A single global currency
It will be nearly impossible for corrupt governments to steal wealth from their people through their old means because if they try then people will switch to cryptocurrencies, in effect dumping the worthless local currency for something more secure.
Why dollar is global currency
Ohio has become the first state in the country to allow certain tax bills to be paid with bitcoin, but payments still need to go through the website OhioCrypto. Under a global currency, this type of aggressive management of a national economy would not be possible. In addition, there would be somewhat of a leveling of the global playing field, since nations like China could no longer use currency exchange as a means to make their goods cheaper on the global market. In contrast, while the EU allows for citizens to move freely from one member state to another, workers in Greece would need to learn a new language in order to find a job in Germany. At present, these benefits accrue only to issuers of national or regional currencies that are used internationally — particularly the US dollar and the euro. Nor would SDRs need to be used as a unit of account outside the Fund. Having multiple currencies seems to create confusion. One might argue that the Internet expands the scope of remote work and likewise the size of the optimum currency area, but there are countless jobs that are still geographically tied and cannot be digitized e. But only central banks — mainly in developing countries, though also in developed economies — and a few international institutions use SDRs as a means of exchange to pay each other. More active use of SDRs would also make the international monetary system more independent of US monetary policy. So long as cryptocurrencies are used for real-world commerce e. But could one currency really work? A political apparatus that covers the whole currency zone: No way. About the author: Richard works at 1confirmation , an early-stage crypto venture fund based in San Francisco.

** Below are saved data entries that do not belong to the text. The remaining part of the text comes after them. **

Lemma threshold_set_calm path rate w w' :
  atlas_telemetry_threshold_set path rate w = Some w' → calm w w'.
Proof.
  unfold atlas_telemetry_threshold_set. case_decide; [by intros [= ->]|].
  destruct (find_first _ _) as [p|]; [|by intros [= ->]].
  pose proof (replace_alarm_calm (has_path path) set_threshold_id (threshold_id p)
    (ATLAS_ALARM_SEC_TO_MS rate) AC_threshold_alert_alarm_cb w ltac:(done)) as Hr. cbn zeta in Hr.
  destruct (atlas_alarm_set _ _ _ _) as [id w1]. by intros [= <-].
Qed.

(** *** Registration *)

Lemma register_keeps r w : (register_ok (w_register w) → register_ok r) → keeps w (with_register r w).
Proof. intros Hr. split_and!; [|done..]. intros []. split; try done. by apply Hr. Qed.

Lemma send_register_calm w w' : send_register_command w = Some w' → calm w w'.
Proof.
  unfold send_register_command. intros Hs. binv.
  etrans; [by eapply local_ipPort_calm|by eapply calm_send_batch].
Qed.

Lemma send_keepalive_keeps w w' : send_keepalive_command w = Some w' → keeps w w'.
Proof.
  unfold send_keepalive_command. intros Hs. binv.
  match goal with Hq : local_ipPort _ = Some (_, ?x) |- _ => transitivity x;
    [by eapply calm_keeps, local_ipPort_calm|]; apply calm_send_batch, calm_keeps in Hs;
    etrans; [|exact Hs];
    apply (register_keeps _ x) end.
  intros (? & ? & ?). split; [done|]. split; [apply u16_range|done].
Qed.

Lemma send_policy_calm w w' : send_policy_command w = Some w' → calm w w'.
Proof. unfold send_policy_command. intros Hs. binv; [done|by eapply calm_send_batch]. Qed.

Lemma ka_count_keeps n w : 0 ≤ n < 256 → keeps w (set_ka_count n w).
Proof. intros Hn. apply register_keeps. by intros (? & ? & ?). Qed.

Lemma keepalive_err_keeps w w' : keepalive_err w = Some w' → keeps w w'.
Proof.
  unfold keepalive_err. set (w0 := set_ka_count _ w). intros Hs. cbn zeta in Hs.
  assert (keeps w w0) as H0' by (apply ka_count_keeps, u8_range). case_decide; [|by binv].
  apply send_register_calm, calm_keeps in Hs. transitivity w0; [exact H0'|]. etrans; [|exact Hs].
  transitivity (set_registered ATLAS_CLIENT_NOT_REGISTERED w0).
  { apply register_keeps. intros (? & ? & ?). split; [by right|done]. }
  etrans; [apply calm_keeps, calm_alarm_cancel|]. by apply register_keeps.
Qed.

Lemma keepalive_callback_keeps st pl n w w' : keepalive_callback st pl n w = Some w' → keeps w w'.
Proof.
  unfold keepalive_callback. intros Hs. case_decide.
  { apply keepalive_err_keeps in Hs. case_decide; [|done]. etrans; [|exact Hs].
    by apply ka_count_keeps. }
  destruct pl as [p|]; [|by apply keepalive_err_keeps].
  case_decide; [by apply keepalive_err_keeps|]. apply bind_Some in Hs as (v & _ & Hs).
  case_decide; [by apply keepalive_err_keeps|]. apply (inj Some) in Hs as <-.
  by apply ka_count_keeps.
Qed.

Lemma reg_callback_keeps st w w' : reg_callback st w = Some w' → keeps w w'.
Proof.
  unfold reg_callback. case_decide; [intros [= <-]; apply calm_keeps, calm_alarm_set|].
  intros Hs. apply bind_Some in Hs as (w1 & Hp & Hs). apply bind_Some in Hs as (w2 & Hf & Hs).
  apply push_features_calm, calm_keeps in Hf.
  pose proof (calm_keeps _ _ (calm_alarm_set ATLAS_CLIENT_KEEPALIVE_TIMEOUT_MS
    AC_keepalive_alarm_callback false w2)) as Ha.
  destruct (atlas_alarm_set _ _ _ w2) as [id w3]. apply (inj Some) in Hs as <-. cbn [snd] in Ha.
  transitivity w1; [case_decide; [by apply calm_keeps, send_policy_calm|by simplify_eq]|].
  transitivity (set_registered ATLAS_CLIENT_REGISTERED w1).
  { apply register_keeps. intros (? & ? & ?). split; [by left|done]. }
  etrans; [exact Hf|]. etrans; [exact Ha|]. by apply register_keeps.
Qed.

(** *** The data plane connector *)

Lemma connector_calm c w :
  (connector_ok (w_connector w) → connector_ok c) →
  (active_policy (w_connector w) = ATLAS_CLIENT_POLICY_ACTIVE →
   active_policy c = ATLAS_CLIENT_POLICY_ACTIVE) →
  calm w (with_connector c w).
Proof.
  intros Hc Ha. split_and!; [|done|done|exact Ha|done]. intros []. split; try done. by apply Hc.
Qed.

(** Each variable is what it was, or two bytes. *)
Ltac in_width := unfold connector_ok; cbn;
  repeat first [assumption|apply load16_range|apply conj].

In the s, under the leadership of the Belgian-American economist Robert Triffin, other proposals emerged to address the growing problems created by the dual dollar-gold system that had been established at Bretton Woods.
It makes goods cheaper when exported to regions with relatively stronger currencies. The policies of these banks affect the currency market like nothing else.
According to Su Zhu and Hasu, such monetary maximalism could fall short of expectations due to social issues like cultural clashes between different currencies and regional biases that favor separate local currencies.
Optimum currency area But wait! The Fund could then issue SDRs regularly or, better still, during crises, as in Monetary policy could not be enacted on a country by country basis.
But for other areas, trying to force a single currency would likely do more harm than good. Southern European nations began to demand more German goods, and all of this new money coming into Germany led to considerable prosperity.